On 29 November 2013, Suthep named himself secretary-general of the People's Democratic Reform Committee (PDRC, or "People's Committee for Absolute Democracy With the King As Head of State"), an umbrella organisation of the protest movement. He strives for a replacement of the government, suspension of parliament, the appointment of a new head of government by the king, and the formation of an unelected "People's Council" to fundamentally reform the country's political system.

After the coup d'état of 22 May 2014 led by army chief Prayut Chan-o-cha, Suthep like other leaders of the two rivaling political camps was detained by the military for a few days. The prosecution charged him with insurrection but released him on bail terms. In July 2014 he was ordained to the Buddhist monkhood in Wat Tha Sai, Surat Thani.
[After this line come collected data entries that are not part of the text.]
(* ===== verification/SqlPgx.v ===== *)
(** * driver/pgxv5: the operations

    Every operation is one statement, or two; each may be called with the pool or with
    a transaction [tx]. *)

From S2P Require Import Prelude GoBase Json Codec Driver Memory Sql.
From Stdlib Require Import ZArith Lia.

Section driver.
Context {S : Type} `{Sql S}.
#[local] Abbreviation io := (Sql.io (S := S)).

Definition invalidID (id : string) (err : error) : error := EWrap ("invalid job id " +:+ quoted id +:+ ": ") err "".

(** ** Inserting *)

Definition findUniqueJob (tx : option nat) (uniqueKey : string) : io (result JobRow) :=
  r ← call tx (SelectJob (KeyIs uniqueKey));
  mret match r with Err err => Err err | Ok (Some row) => Ok (scanJobRow row) | Ok None => Err sq_ErrNoRows end.

(** One round of the loop of [jobInsertMany]. *)
Definition insertParam (tx : option nat) (now : Instant) (p : JobInsertParams) : io (result JobInsertResult) :=
  r ← call tx (InsertJob (newRecord p now));
  match r with
  | Err err => mret (Err (EWrap "insert job: " err ""))
  | Ok (Some row) => mret (Ok (mkJobInsertResult (Some (scanJobRow row)) false))
  | Ok None =>
      f ← findUniqueJob tx (ip_UniqueKey p);
      mret match f with Err ferr => Err ferr | Ok existing => Ok (mkJobInsertResult (Some existing) true) end
  end.

Fixpoint insertParams (tx : option nat) (now : Instant) (params : list JobInsertParams) : io (result (list JobInsertResult)) :=
  match params with
  | [] => mret (Ok [])
  | p :: ps =>
      r ← insertParam tx now p;
      match r with
      | Err err => mret (Err err)
      | Ok res => rs ← insertParams tx now ps; mret match rs with Err err => Err err | Ok rest => Ok (res :: rest) end
      end
  end.

Definition jobInsertMany (tx : option nat) (params : list JobInsertParams) : io (result (list JobInsertResult)) :=
  now ← clkNow; insertParams tx now params.

(** ** Reading *)

Definition jobGetByID (tx : option nat) (id : string) : io (result JobRow) :=
  match ParseInt id with
  | Err err => mret (Err (invalidID id err))
  | Ok idInt =>
      r ← call tx (SelectJob (IsID idInt));
      mret match r with
           | Err err => Err err
           | Ok None => Err (jobError ErrNotFound id)
           | Ok (Some row) => Ok (scanJobRow row)
           end
  end.

Definition cursorWhere (cursor : string) : result (list where_) :=
  if bool_decide (cursor = "") then Ok []
  else match DecodeJobCursor cursor with
       | Err err => Err err
       | Ok (cursorAt, cursorID) =>
           match ParseInt cursorID with
           | Err _ => Err (EWrap "" (ESentinel ErrInvalidCursor) ": invalid postgres job id")
           | Ok id => Ok [CreatedBefore cursorAt id]
           end
       end.

Definition jobList (tx : option nat) (params : JobListParams) : io (result (list JobRow)) :=
  match cursorWhere (jl_Cursor params) with
  | Err err => mret (Err err)
  | Ok cur =>
      r ← call tx (SelectJobs (listWhere params ++ cur) (pageLimit (jl_Limit params)));
      mret match r with Err err => Err err | Ok rows => Ok (scanJobRow <$> rows) end
  end.

Definition queueStats (tx : option nat) (queue : string) : io (result QueueStats) :=
  r ← call tx (CountStates queue);
  mret match r with Err err => Err err | Ok counts => Ok (statsOf queue counts) end.

(** ** Fetching *)

Definition jobFetchBatch (tx : option nat) (params : FetchParams) : io (list JobRow * option error) :=
  now ← clkNow;
  r ← call tx (ClaimJobs (fp_Queue params) now (fetchLimit (fp_Limit params)) (claimSets params now));
  mret match r with Err err => ([], Some (EWrap "fetch batch: " err "")) | Ok rows => (scanJobRow <$> rows, None) end.

(** ** Claims *)

Definition jobRescueStuck (tx : option nat) (params : JobRescueParams) : io (Z * option error) :=
  r ← call tx (UpdateJobs (rescueWhere params) rescueSets);
  mret match r with Err err => (0, Some (EWrap "rescue stuck jobs: " err "")) | Ok ids => (RowsAffected ids, None) end.

Definition jobHeartbeat (tx : option nat) (params : JobHeartbeatParams) : io (bool * option error) :=
  r ← call tx (UpdateJobs (claimedBy (hp_ID params) (hp_WorkerID params) (hp_Attempt params)) [ToLease (Some (UTC (renewalUntil params)))]);
  mret match r with Err err => (false, Some err) | Ok ids => (0 <? RowsAffected ids, None) end.

Definition jobMarkStarted (tx : option nat) (params : JobMarkStartedParams) : io (bool * option error) :=
  r ← call tx (UpdateJobs (claimedBy (ms_ID params) (ms_WorkerID params) (ms_Attempt params)) [ToStartedAt (Some (UTC (ms_At params)))]);
  mret match r with Err err => (false, Some err) | Ok ids => (RowsAffected ids =? 1, None) end.

(** ** Outcomes *)

Definition encodeError (errStr trace : option string) (attempt : Z) : io (list AttemptError) :=
  match errStr with
  | None => mret []
  | Some msg => now ← clkNow; mret [encodedError now attempt msg (default "" trace)]
  end.

Definition jobSetStateIfRunning (tx : option nat) (params : JobSetStateParams) : io (option error) :=
  match ParseInt (sp_ID params) with
  | Err err => mret (Some (invalidID (sp_ID params) err))
  | Ok idInt =>
      if sp_Yield params
      then r ← call tx (UpdateJobs (fence (IsID idInt) params) yieldSets); mret (staleClaimIfNoRows (sp_ID params) r)
      else
        errs ← encodeError (sp_Err params) (sp_Trace params) (sp_Attempt params);
        fin ← (if isTerminalState (sp_State params) then now ← clkNow; mret (Some now) else mret None);
        r ← call tx (UpdateJobs (fence (IsID idInt) params) (settleSets params errs fin));
        mret (staleClaimIfNoRows (sp_ID params) r)
  end.

(** ** Cancelling, deleting, rescheduling *)

Definition jobCancel (tx : option nat) (id : string) : io (option error) :=
  match ParseInt id with
  | Err err => mret (Some (invalidID id err))
  | Ok idInt =>
      now ← clkNow;
      r ← call tx (UpdateJobs (cancelWhere (IsID idInt)) (cancelSets now));
      match r with
      | Err err => mret (Some err)
      | Ok ids =>
          if RowsAffected ids =? 0
          then g ← jobGetByID tx id; mret match g with Err getErr => Some getErr | Ok _ => Some (notCancellable id) end
          else mret None
      end
  end.

Definition jobDelete (tx : option nat) (id : string) : io (option error) :=
  match ParseInt id with
  | Err err => mret (Some (invalidID id err))
  | Ok idInt => r ← call tx (DeleteJobs (IsID idInt)); mret (notFoundIfNoRows id r)
  end.

Definition jobReschedule (tx : option nat) (params : RescheduleParams) : io (option error) :=
  match ParseInt (rs_ID params) with
  | Err err => mret (Some (invalidID (rs_ID params) err))
  | Ok idInt => r ← call tx (UpdateJobs [IsID idInt] (rescheduleSets params)); mret (notFoundIfNoRows (rs_ID params) r)
  end.

(** ** Queues *)

Definition queueGet (tx : option nat) (name : string) : io (result QueueRow) :=
  r ← call tx (SelectQueue name);
  mret match r with
       | Err err => Err err
       | Ok None => Err (EWrap "" (ESentinel ErrNotFound) (": queue " +:+ quoted name))
       | Ok (Some q) => Ok (scanQueueRow q)
       end.

Definition queueSetPaused (tx : option nat) (name : string) (paused : bool) : io (option error) :=
  now ← clkNow; r ← call tx (UpsertQueue name paused now); mret (errOf r).

Definition queueList (tx : option nat) (params : QueueListParams) : io (result (list QueueRow)) :=
  let go after :=
    r ← call tx (SelectQueues after (pageLimit (ql_Limit params)));
    mret match r with Err err => Err err | Ok rows => Ok (scanQueueRow <$> rows) end in
  if bool_decide (ql_Cursor params = "") then go None
  else match DecodeQueueCursor (ql_Cursor params) with Err err => mret (Err err) | Ok cursor => go (Some cursor) end.

(** ** Leases and schedule cursors *)

Definition leaderAttemptElect (tx : option nat) (params : LeaderElectParams) : io (bool * option error) :=
  now ← clkNow;
  r ← call tx (UpsertLeader (le_Name params) (le_WorkerID params) (Add now (le_TTL params)) now);
  mret (boolOrErr r).

Definition leaderResign (tx : option nat) (params : LeaderResignParams) : io (option error) :=
  r ← call tx (DeleteLeader (lr_Name params) (lr_WorkerID params)); mret (errOf r).

Definition scheduleCursorGetOrCreate (tx : option nat) (params : ScheduleCursorCreateParams) : io (ScheduleCursorResult * option error) :=
  r ← call tx (InsertCursor (cc_ID params) (UTC (cc_InitialAt params)));
  match r with
  | Err err => mret (emptyCursorResult, Some err)
  | Ok created =>
      r ← call tx (SelectCursor (cc_ID params));
      mret match r with
           | Err err => (emptyCursorResult, Some err)
           | Ok None => (emptyCursorResult, Some sq_ErrNoRows)
           | Ok (Some at_) => (mkScheduleCursorResult (UTC at_) created, None)
           end
  end.

Definition scheduleCursorAdvance (tx : option nat) (params : ScheduleCursorAdvanceParams) : io (bool * option error) :=
  r ← call tx (UpdateCursor (ca_ID params) (UTC (ca_Next params)) (UTC (ca_Expected params))); mret (boolOrErr r).

(** ** Transactions *)

Definition Begin : io (result nat) := onService (sq_Begin None).
Definition BeginNested (tx : nat) : io (result nat) := onService (sq_Begin (Some tx)).
Definition Commit (tx : nat) : io (option error) := onService (sq_Commit tx).
Definition Rollback (tx : nat) : io (option error) := onService (sq_Rollback tx).
End driver.

Definition PgxCapabilities : Capabilities :=
  {| NativeTx := true; ListenNotify := true; ChangeStreams := false; SkipLocked := true; UniqueJobs := true;
     AdvisoryLocks := false; LinearizableLeases := true; LinearizableCAS := true; LifecycleTimestamps := true;
     BoundedFetch := true; StrictFetchOrdering := true |}.
Definition pgxName : string := "postgres".
Definition newPgx {S} (pool : S) (clk : Clock) : SqEnv (S := S) := mkSqEnv pool clk.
He took the monastic name of Prapakaro and took up abode at the Suan Mokkh meditation centre in Chaiya District (Surat Thani Province).

== The People's Democratic Reform Foundation ==

On the 30 July 2015 Suthep Thaugsuban led his former activist leaders to officially introduce the foundation of a charity group "the Great Mass of the People for Reform of Thailand" funded by donations from "Thai patriots" only which would cooperate with the military junta to achieve its reform peacefully without resorting to rallies or protests.